(** * The MeeseOS server-side VFS gateway

    A shallow embedding of the virtual-filesystem core of the server:

    - [utils/vfs.js]: [getPrefix], [sanitize], the group validators,
      [checkMountpointPermission], [createError], [mountpointResolver];
    - [vfs.js]: [respondNumber], [respondBoolean], [createOptions], the
      single-target and cross-target request factories and the route table;
    - [adapters/vfs/system.js]: segment resolution, [getRealPath] and the
      operations of the system adapter.

    JavaScript strings are sequences of code units; they are modelled by
    [string], one [ascii] per code unit (the Latin-1 range).  Promises are
    modelled by their settlement ([Resolved] or [Rejected]); code that
    awaits is written in a state-and-error monad whose state carries the
    backend and the log of what the dispatcher did. *)

From Stdlib Require Import String Ascii List ZArith Bool Lia.
From Stdlib Require Import Floats.PrimFloat Uint63.
From stdpp Require Import base option list strings pretty gmap.
Import ListNotations.

Set Warnings "-register-all".

Local Open Scope string_scope.
Local Open Scope list_scope.

(** ** JavaScript values *)

Module Js.

(** The values that cross the dispatcher: request fields, parsed JSON,
      adapter results.  A stream carries the bytes it will deliver. *)
Inductive value : Type :=
| Undefined
| Null
| Bool (b : bool)
| Num (n : float)
| Str (s : string)
| Arr (l : list value)
| Obj (o : gmap string value)
| Stream (data : string).

Inductive type_name := TUndefined | TObject | TBoolean | TNumber | TString.

(** [typeof v]. *)
Definition typeof (v : value) : type_name :=
    match v with
    | Undefined => TUndefined
    | Null => TObject
    | Bool _ => TBoolean
    | Num _ => TNumber
    | Str _ => TString
    | Arr _ | Obj _ | Stream _ => TObject
    end.

(** [Boolean(v)]: the falsy values are [undefined], [null], [false],
      [0], [-0], [NaN] and the empty string. *)
Definition truthy (v : value) : bool :=
    match v with
    | Undefined | Null => false
    | Bool b => b
    | Num n => negb (PrimFloat.eqb n 0%float || PrimFloat.is_nan n)
    | Str s => negb (String.eqb s EmptyString)
    | Arr _ | Obj _ | Stream _ => true
    end.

# Work item
All lines above from the one with "operations of the system adapter." to the one with "(** [typeof v]. *)", inclusive, should be copied exactly, and no other lines.

# Answer to this problem
      operations of the system adapter.

    JavaScript strings are sequences of code units; they are modelled by
    [string], one [ascii] per code unit (the Latin-1 range).  Promises are
    modelled by their settlement ([Resolved] or [Rejected]); code that
    awaits is written in a state-and-error monad whose state carries the
    backend and the log of what the dispatcher did. *)

From Stdlib Require Import String Ascii List ZArith Bool Lia.
From Stdlib Require Import Floats.PrimFloat Uint63.
From stdpp Require Import base option list strings pretty gmap.
Import ListNotations.

Set Warnings "-register-all".

Local Open Scope string_scope.
Local Open Scope list_scope.

(** ** JavaScript values *)

Module Js.

(** The values that cross the dispatcher: request fields, parsed JSON,
      adapter results.  A stream carries the bytes it will deliver. *)
Inductive value : Type :=
| Undefined
| Null
| Bool (b : bool)
| Num (n : float)
| Str (s : string)
| Arr (l : list value)
| Obj (o : gmap string value)
| Stream (data : string).

Inductive type_name := TUndefined | TObject | TBoolean | TNumber | TString.

(** [typeof v]. *)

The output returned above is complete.